## ACTIVITY
Retype, without any change, the first line of the records and every line after it through the one containing "in_range_or_nan (f64_lit 1".

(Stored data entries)
*** Block opens ***

(** [validate] accepts exactly the container configurations with a name and
    an image that are not blank, an image of the whitelisted registry in any
    case (any image in development mode), a timeout of a minute to a day,
    512 MB to 128 GB of memory, and an emission weight in [0, 1] and CPU cores
    in [0.5, 64] - or not a number, which passes both range checks. *)
Theorem container_config_accepted env c :
  ContainerConfig_validate env c = Ok tt <->
  all_chars is_whitespace (ccc_name c) = false /\
  all_chars is_whitespace (ccc_docker_image c) = false /\
  (is_development_mode env = true \/
   exists rest, to_lowercase (ccc_docker_image c) = ("ghcr.io/platformnetwork/" +:+ rest)%string) /\
  in_range_or_nan f64_zero f64_one (ccc_emission_weight c) /\
  60 <= ccc_timeout_secs c <= 86400 /\
  in_range_or_nan (f64_lit 1 2) (f64_of_Z 64) (ccc_cpu_cores c) /\
  512 <= ccc_memory_mb c <= 131072.
Proof.
  assert (Hallowed : is_docker_image_allowed env c = true <-> is_development_mode env = true \/
      exists rest, to_lowercase (ccc_docker_image c) =
        ("ghcr.io/platformnetwork/" +:+ rest)%string).
  { rewrite <- (starts_with_spec "ghcr.io/platformnetwork/").
    unfold is_docker_image_allowed. destruct (is_development_mode env); [tauto|].
    change (existsb _ _) with
      (starts_with "ghcr.io/platformnetwork/" (to_lowercase (ccc_docker_image c)) ||
       (starts_with "ghcr.io/platformnetwork/" (to_lowercase (ccc_docker_image c)) || false)).
    rewrite orb_false_r, orb_diag. intuition congruence. }
  rewrite <- Hallowed, <- !in_range_checks by by_compute. unfold ContainerConfig_validate.
  destruct (is_empty (trim (ccc_name c))) eqn:Hn.
  { apply trim_empty in Hn. rewrite Hn. intuition congruence. }
  destruct (is_empty (trim (ccc_docker_image c))) eqn:Hi.
  { apply trim_empty in Hi. rewrite Hi. intuition congruence. }
  apply not_true_iff_false in Hn. rewrite trim_empty, not_true_iff_false in Hn.
  apply not_true_iff_false in Hi. rewrite trim_empty, not_true_iff_false in Hi.
  rewrite Hn, Hi. destruct (is_docker_image_allowed env c); simpl; [|intuition congruence].
  repeat (case_match; [intuition (congruence || lia)|]).
  rewrite orb_false_iff in *. intuition lia.
Qed.

Module CoreExamples.
Import Toy.

Definition owner : Hotkey := mk_Hotkey (toy_key 9).
Definition member (i : Z) : ValidatorInfo :=
  ValidatorInfo_new 0 (mk_Hotkey (toy_key i)) (mk_Stake 2000000000).

(** A network of [n] validators with one pending job. *)
Definition network (n : nat) : ChainState :=
  add_job 2 (Job_new 7 1 0 "agent")
    (foldr (fun i s => (add_validator 1 (member (Z.of_nat i)) s).2)
       (ChainState_new 0 owner NetworkConfig_default) (seq 1 n)).

Lemma network_reachable n : core_reachable owner NetworkConfig_default (network n).
Proof.
  exists 0. eapply rtc_r; [|constructor].
  induction (seq 1 n) as [|i l IH]; simpl; [constructor|]. eapply rtc_r; [exact IH|constructor].
Qed.

(** The same network once its job was claimed. *)
Definition busy : ChainState := (claim_job 3 owner (network 3)).2.
Definition set_tracking (by_challenge by_owner : gmap string (list string)) (b : ContainerBroker) :
    ContainerBroker :=
  mk_ContainerBroker (br_policy b) (br_network_name b) by_challenge by_owner (br_audit_log b).
Definition set_audit_log (l : list AuditEntry) (b : ContainerBroker) : ContainerBroker :=
  mk_ContainerBroker (br_policy b) (br_network_name b) (br_by_challenge b) (br_by_owner b) l.

Definition audit (now : Z) (action : AuditAction) (challenge_id owner_id : string)
    (container_id : option string) (success : bool) (error : option ContainerError)
    (b : ContainerBroker) : ContainerBroker :=
  let log := br_audit_log b ++
    [mk_AuditEntry now action challenge_id owner_id container_id success error] in
  set_audit_log (if 10000 <? Z.of_nat (length log) then drop 1000 log else log) b.

(** The number of tracked containers of a key. *)
Definition tracked (m : gmap string (list string)) (key : string) : nat :=
  length (default [] (m !! key)).

Definition track (key id : string) (m : gmap string (list string)) : gmap string (list string) :=
  <[key := default [] (m !! key) ++ [id]]> m.

Definition untrack (id : string) (m : gmap string (list string)) : gmap string (list string) :=
  filter (fun id' => id' <> id) <$> m.

Definition BROKER_VERSION : string := "0.1.0".

(** The first failure of a progress stream. *)
Fixpoint run_stream (l : list (result DockerFailure unit)) : result DockerFailure unit :=
  match l with
  | [] => Ok tt
  | Ok _ :: l' => run_stream l'
  | Err e :: _ => Err e
  end.

Definition ensure_image (d : Docker) (image : string) : result string unit :=
  match dk_inspect_image d image with
  | Ok _ => Ok tt
  | Err (ServerError 404 _) =>
      match run_stream (dk_create_image d image) with
      | Ok _ => Ok tt
      | Err e => Err ("Failed to pull image: " +:+ docker_text e)%string
      end
  | Err e => Err ("Failed to inspect image: " +:+ docker_text e)%string
  end.

Section broker.
Context {HS : HashOrder string}.

(** ** Creating a container *)

(** [name] is the fresh suffix of a generated name. *)
Definition container_name (uuid8 : string) (config : ContainerConfig) : string :=
  match cfg_name config with
  | Some n => n
  | None => ("platform-" +:+
              replace_char " "%char "-"%char (to_lowercase (cfg_challenge_id config)) +:+
              "-" +:+ uuid8)%string
  end.

Definition container_labels (config : ContainerConfig) : gmap string string :=
  <["platform.managed" := "true"]>
  (<["platform.broker.version" := BROKER_VERSION]>
  (<["platform.created-by" := "secure-container-runtime"]>
  (<["platform.owner.id" := cfg_owner_id config]>
  (<["platform.challenge.id" := cfg_challenge_id config]> (cfg_labels config)))))%string.

Definition port_bindings (ports : gmap Z Z) : gmap string (list PortBinding) :=
  list_to_map ((fun '(cp, hp) =>
    ((Z_to_string cp +:+ "/tcp")%string,
     [mk_PortBinding "127.0.0.1" (if hp =? 0 then "0"%string else Z_to_string hp)]))
    <$> map_to_list ports).

Definition network_mode (network_name : string) (m : NetworkMode) : string :=
  match m with
  | NetNone => "none"
  | NetBridge => "bridge"
  | NetIsolated => network_name
  end.

Definition host_config (network_name : string) (config : ContainerConfig) : HostConfig :=
  {| hc_memory := rl_memory_bytes (cfg_resources config);
     hc_nano_cpus := f64_as_i64 (f64_mul (rl_cpu_cores (cfg_resources config))
                                         (f64_of_Z 1000000000));
     hc_pids_limit := rl_pids_limit (cfg_resources config);
     hc_network_mode := network_mode network_name (net_mode (cfg_network config));
     hc_port_bindings := port_bindings (net_ports (cfg_network config));
     hc_mounts := (fun m => mk_Mount (mnt_target m) (mnt_source m) (mnt_read_only m))
                    <$> cfg_mounts config;
     hc_privileged := false;
     hc_auto_remove := false |}.

Definition docker_config (network_name uuid8 : string) (config : ContainerConfig) : DockerConfig :=
  {| dc_image := cfg_image config;
     dc_hostname := container_name uuid8 config;
     dc_cmd := cfg_cmd config;
     dc_working_dir := cfg_working_dir config;
     dc_env := (fun '(k, v) => k +:+ "=" +:+ v)%string <$> hm_iter (cfg_env config);
     dc_user := cfg_user config;
     dc_labels := container_labels config;
     dc_host_config := host_config network_name config |}.

(** The checks before the daemon is asked, which read the state only. *)
Definition admit_container (d : Docker) (config : ContainerConfig) (b : ContainerBroker) :
    result (AuditAction * ContainerError + ContainerError) unit :=
  match policy_validate (br_policy b) config with
  | Err e => Err (inl (ContainerCreate, e))
  | Ok _ =>
      match ensure_image d (cfg_image config) with
      | Err e => Err (inl (ImagePull, DockerError (Text e)))
      | Ok _ =>
          match check_container_limit (br_policy b) (cfg_challenge_id config)
                  (tracked (br_by_challenge b) (cfg_challenge_id config)) with
          | Err e => Err (inr e)
          | Ok _ =>
              match check_owner_limit (br_policy b) (cfg_owner_id config)
                      (tracked (br_by_owner b) (cfg_owner_id config)) with
              | Err e => Err (inr e)
              | Ok _ => Ok tt
              end
          end
      end
  end.

(** What happens once the daemon has answered.  Docker's ids have 64
    hexadecimal digits: the slice of the first 12 bytes is in range. *)
Definition track_container (now : Z) (config : ContainerConfig)
    (answer : result DockerFailure string) (b : ContainerBroker) :
    result ContainerError string * ContainerBroker :=
  match answer with
  | Ok id =>
      let container_id := String.substring 0 12 id in
      let b := set_tracking (track (cfg_challenge_id config) container_id (br_by_challenge b))
                 (track (cfg_owner_id config) container_id (br_by_owner b)) b in
      (Ok container_id,
       audit now ContainerCreate (cfg_challenge_id config) (cfg_owner_id config)
         (Some container_id) true None b)
  | Err e =>
      let e := DockerError (Text (docker_text e)) in
      (Err e, audit now ContainerCreate (cfg_challenge_id config) (cfg_owner_id config)
                None false (Some e) b)
  end.

Definition create_container (d : Docker) (now : Z) (uuid8 : string) (config : ContainerConfig)
    (request_id : string) (b : ContainerBroker) : Response * ContainerBroker :=
  match admit_container d config b with
  | Err (inl (action, e)) =>
      (ErrorResponse e request_id,
       audit now action (cfg_challenge_id config) (cfg_owner_id config) None false (Some e) b)
  | Err (inr e) => (ErrorResponse e request_id, b)
  | Ok _ =>
      let name := container_name uuid8 config in
      let '(r, b) := track_container now config
        (dk_create_container d name (docker_config (br_network_name b) uuid8 config)) b in
      match r with
      | Ok id => (Created id name request_id, b)
      | Err e => (ErrorResponse e request_id, b)
      end
  end.

(** ** Other requests *)

Definition docker_error (e : DockerFailure) (request_id : string) : Response :=
  ErrorResponse (DockerError (Text (docker_text e))) request_id.

Definition u16_limit : Z := 65535.

(** The host ports of one container port, later bindings replacing earlier. *)
Definition add_bindings (container_port : string) (bindings : list (option string))
    (ports : gmap Z Z) : gmap Z Z :=
  fold_left (fun ports binding =>
    match binding ≫= parse_uint u16_limit with
    | Some hp =>
        let cp := default 0 (head (split slash container_port) ≫= parse_uint u16_limit) in
        <[cp := hp]> ports
    | None => ports
    end) bindings ports.
(** The operations fail with a text when the path is out of reach; a write
    needs the directory. *)
Definition fs_read (p : Path) (d : Disk) : result string bytes :=
  if io_ok p then ok_or (files d !! p) "not found"%string else Err "io error"%string.

Definition fs_write (p : Path) (data : bytes) : SE Disk string unit :=
  d ← get_state;
  _ ← require (io_ok p && dir_exists d (parent p)) "io error"%string;
  modify (fun d => mk_Disk (<[p := data]> (files d)) (dirs d)).

Definition create_dir_all (p : Path) : SE Disk string unit :=
  _ ← require (io_ok p) "io error"%string;
  modify (fun d => mk_Disk (files d)
    (dirs d ∪ list_to_set ((fun n => take n p) <$> seq 1 (length p)))).

Definition remove_file (p : Path) : SE Disk string unit :=
  _ ← require (io_ok p) "io error"%string;
  modify (fun d => mk_Disk (delete p (files d)) (dirs d)).

Definition remove_dir_all (p : Path) : SE Disk string unit :=
  _ ← require (io_ok p) "io error"%string;
  modify (fun d => mk_Disk (filter (fun '(q, _) => ~ below p q) (files d))
                           (filter (fun q => ~ below p q) (dirs d))).
End disk.

(** ** Updates *)

Inductive UpdateType : Type := Hot | Warm | Cold | HardResetType.

Inductive UpdateError : Type :=
| AlreadyUpdating
| UpdateHashMismatch (expected actual : string)
| Validation (msg : string)
| NoRollbackData
| UpdateIo (msg : string)
| UpdateSerialization (msg : string).

#[global] Instance UpdateError_eq_dec : EqDecision UpdateError.
Proof. solve_decision. Defined.

Inductive UpdateStatus : Type :=
| UPending | UDownloading | UValidating | UApplying | UApplied
| UFailed (e : UpdateError)
| URolledBack.

Inductive UpdateTarget : Type :=
| TChallenge (id : ChallengeId)
| TConfig
| TAllChallenges
| TValidators.

Inductive UpdatePayload : Type :=
| WasmChallenge (wasm_bytes : bytes) (wasm_hash : string) (config : SubnetChallengeConfig)
| ConfigPayload (config : SubnetConfig)
| ValidatorsPayload (add remove : list Hotkey)
| HardReset (reason : string) (preserve_validators : bool) (new_config : option SubnetConfig).

Record Update : Type := mk_Update {
  up_id : Uuid;
  up_update_type : UpdateType;
  up_version : string;
  up_target : UpdateTarget;
  up_payload : UpdatePayload;
  up_status : UpdateStatus;
  up_created_at : DateTime;
  up_applied_at : option DateTime;
  up_rollback_data : option bytes
}.

Definition set_status (st : UpdateStatus) (u : Update) : Update :=
  mk_Update (up_id u) (up_update_type u) (up_version u) (up_target u) (up_payload u) st
    (up_created_at u) (up_applied_at u) (up_rollback_data u).
Definition set_applied (now : DateTime) (u : Update) : Update :=
  mk_Update (up_id u) (up_update_type u) (up_version u) (up_target u) (up_payload u) UApplied
    (up_created_at u) (Some now) (up_rollback_data u).
Definition set_rollback (data : bytes) (u : Update) : Update :=
  mk_Update (up_id u) (up_update_type u) (up_version u) (up_target u) (up_payload u) (up_status u)
    (up_created_at u) (up_applied_at u) (Some data).

Record UpdateManager : Type := mk_UpdateManager {
  um_pending : list Update;
  um_history : list Update;
  um_current_version : string;
  um_updating : bool
}.

Definition UpdateManager_new : UpdateManager := mk_UpdateManager [] [] "0.1.0" false.

Definition payload_type (p : UpdatePayload) : UpdateType :=
  match p with
  | WasmChallenge _ _ _ => Hot
  | ConfigPayload _ => Warm
  | ValidatorsPayload _ _ => Hot
  | HardReset _ _ _ => HardResetType
  end.

Definition queue_update (id : Uuid) (now : DateTime) (target : UpdateTarget)
    (payload : UpdatePayload) (version : string) (m : UpdateManager) : UpdateManager :=
  mk_UpdateManager
    (um_pending m ++ [mk_Update id (payload_type payload) version target payload UPending now
                        None None])
    (um_history m) (um_current_version m) (um_updating m).

Definition CONFIG_PATH : Path := ["subnet_config.json"%string].
Definition CHALLENGES_DIR : Path := ["challenges"%string].
Definition SNAPSHOTS_DIR : Path := ["snapshots"%string].
Definition wasm_path (id : string) : Path := ["challenges"; id; "code.wasm"]%string.

(** ** Snapshots *)

Record SnapshotMeta : Type := mk_SnapshotMeta {
  sn_id : Uuid;
  sn_name : string;
  sn_block_height : Z;
  sn_epoch : Z;
  sn_state_hash : string;
  sn_created_at : DateTime;
  sn_size_bytes : Z;
  sn_auto : bool;
  sn_reason : string
}.

Record Snapshot : Type := mk_Snapshot {
  snp_meta : SnapshotMeta;
  snp_chain_state : bytes;
  snp_challenge_data : gmap string bytes;
  snp_config : bytes
}.

Record SnapshotManager : Type := mk_SnapshotManager {
  smn_max_snapshots : nat;
  smn_snapshots : list SnapshotMeta
}.

Class SubnetCodec : Type := {
  encode_subnet_config : SubnetConfig -> result string bytes;
  decode_subnet_config : bytes -> result string SubnetConfig;
  encode_chain_state : ChainState -> result string bytes;
  decode_chain_state : bytes -> result string ChainState;
  encode_snapshot : Snapshot -> result string bytes;
  decode_snapshot : bytes -> result string Snapshot;
  encode_index : list SnapshotMeta -> result string bytes;
  encode_bans : BanList -> result string bytes
}.

Class SubnetCodecLaws `{SubnetCodec} : Prop := {
  subnet_config_roundtrip : forall c b, encode_subnet_config c = Ok b -> decode_subnet_config b = Ok c;
  chain_state_roundtrip : forall s b, encode_chain_state s = Ok b -> decode_chain_state b = Ok s;
  snapshot_roundtrip : forall s b, encode_snapshot s = Ok b -> decode_snapshot b = Ok s
}.
Definition is_newer_than (a b : StoredValue) : bool :=
  let ma := sv_metadata a in
  let mb := sv_metadata b in
  if negb (vm_version ma =? vm_version mb) then vm_version mb <? vm_version ma
  else vm_updated_at mb <? vm_updated_at ma.
End values.

(** ** Options and results *)

Record GetOptions : Type := mk_GetOptions {
  go_local_only : bool;
  go_quorum_read : bool;
  go_quorum_size : option nat
}.
Definition GetOptions_default : GetOptions := mk_GetOptions false false None.

Record PutOptions : Type := mk_PutOptions {
  po_local_only : bool;
  po_quorum_write : bool;
  po_quorum_size : option nat;
  po_ttl_seconds : Z;
  po_expected_version : option Z
}.
Definition PutOptions_default : PutOptions := mk_PutOptions false false None 0 None.

Record ListResult : Type := mk_ListResult {
  lr_items : list (StorageKey * StoredValue);
  lr_has_more : bool;
  lr_continuation_token : option bytes
}.

Record StorageStats : Type := mk_StorageStats {
  ss_total_keys : Z;
  ss_total_bytes : Z;
  ss_keys_per_namespace : gmap string Z;
  ss_local_replicas : Z;
  ss_remote_peers : Z
}.

(** ** Queries *)

Record QueryCursor : Type := mk_QueryCursor {
  qc_last_block_id : option Z;
  qc_last_key_hash : option bytes;
  qc_namespace : string
}.

Definition QueryCursor_new (namespace : string) : QueryCursor := mk_QueryCursor None None namespace.
Definition from_last_item `{External} (namespace : string) (block_id : Z) (key : StorageKey) :
    QueryCursor :=
  mk_QueryCursor (Some block_id) (Some (key_hash key)) namespace.

Record QueryResult : Type := mk_QueryResult {
  qr_items : list (StorageKey * StoredValue);
  qr_total_count : option Z;
  qr_offset : nat;
  qr_limit : nat;
  qr_has_more : bool;
  qr_next_cursor : option QueryCursor
}.

Definition QueryResult_empty (limit : nat) : QueryResult := mk_QueryResult [] None 0 limit false None.
Definition QueryResult_new (items : list (StorageKey * StoredValue)) (offset limit : nat)
    (has_more : bool) : QueryResult :=
  mk_QueryResult items None offset limit has_more None.
Definition with_total_count (count : Z) (r : QueryResult) : QueryResult :=
  mk_QueryResult (qr_items r) (Some count) (qr_offset r) (qr_limit r) (qr_has_more r)
    (qr_next_cursor r).
Definition with_cursor (c : QueryCursor) (r : QueryResult) : QueryResult :=
  mk_QueryResult (qr_items r) (qr_total_count r) (qr_offset r) (qr_limit r) (qr_has_more r) (Some c).

Inductive QueryFilter : Type :=
| BlockBefore (max_block : Z)
| BlockAfter (min_block : Z)
| BlockRange (start end_ : Z)
| CreatedBefore (timestamp : Z)
| CreatedAfter (timestamp : Z)
| KeyPrefix (prefix : bytes)
| And (filters : list QueryFilter)
| Or (filters : list QueryFilter).

Fixpoint matches (f : QueryFilter) (block_id : option Z) (created_at : Z) (key : bytes) : bool :=
  match f with
  | BlockBefore max_block => match block_id with Some b => b <? max_block | None => true end
  | BlockAfter min_block => match block_id with Some b => min_block <? b | None => false end
  | BlockRange start end_ =>
      match block_id with Some b => (start <=? b) && (b <=? end_) | None => false end
  | CreatedBefore t => created_at <? t
  | CreatedAfter t => t <? created_at
  | KeyPrefix p => bytes_starts_with p key
  | And fs => forallb (fun g => matches g block_id created_at key) fs
  | Or fs => existsb (fun g => matches g block_id created_at key) fs
  end.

*** Block closes ***

## TASK OUTPUT
(** [validate] accepts exactly the container configurations with a name and
    an image that are not blank, an image of the whitelisted registry in any
    case (any image in development mode), a timeout of a minute to a day,
    512 MB to 128 GB of memory, and an emission weight in [0, 1] and CPU cores
    in [0.5, 64] - or not a number, which passes both range checks. *)
Theorem container_config_accepted env c :
  ContainerConfig_validate env c = Ok tt <->
  all_chars is_whitespace (ccc_name c) = false /\
  all_chars is_whitespace (ccc_docker_image c) = false /\
  (is_development_mode env = true \/
   exists rest, to_lowercase (ccc_docker_image c) = ("ghcr.io/platformnetwork/" +:+ rest)%string) /\
  in_range_or_nan f64_zero f64_one (ccc_emission_weight c) /\
  60 <= ccc_timeout_secs c <= 86400 /\
  in_range_or_nan (f64_lit 1 2) (f64_of_Z 64) (ccc_cpu_cores c) /\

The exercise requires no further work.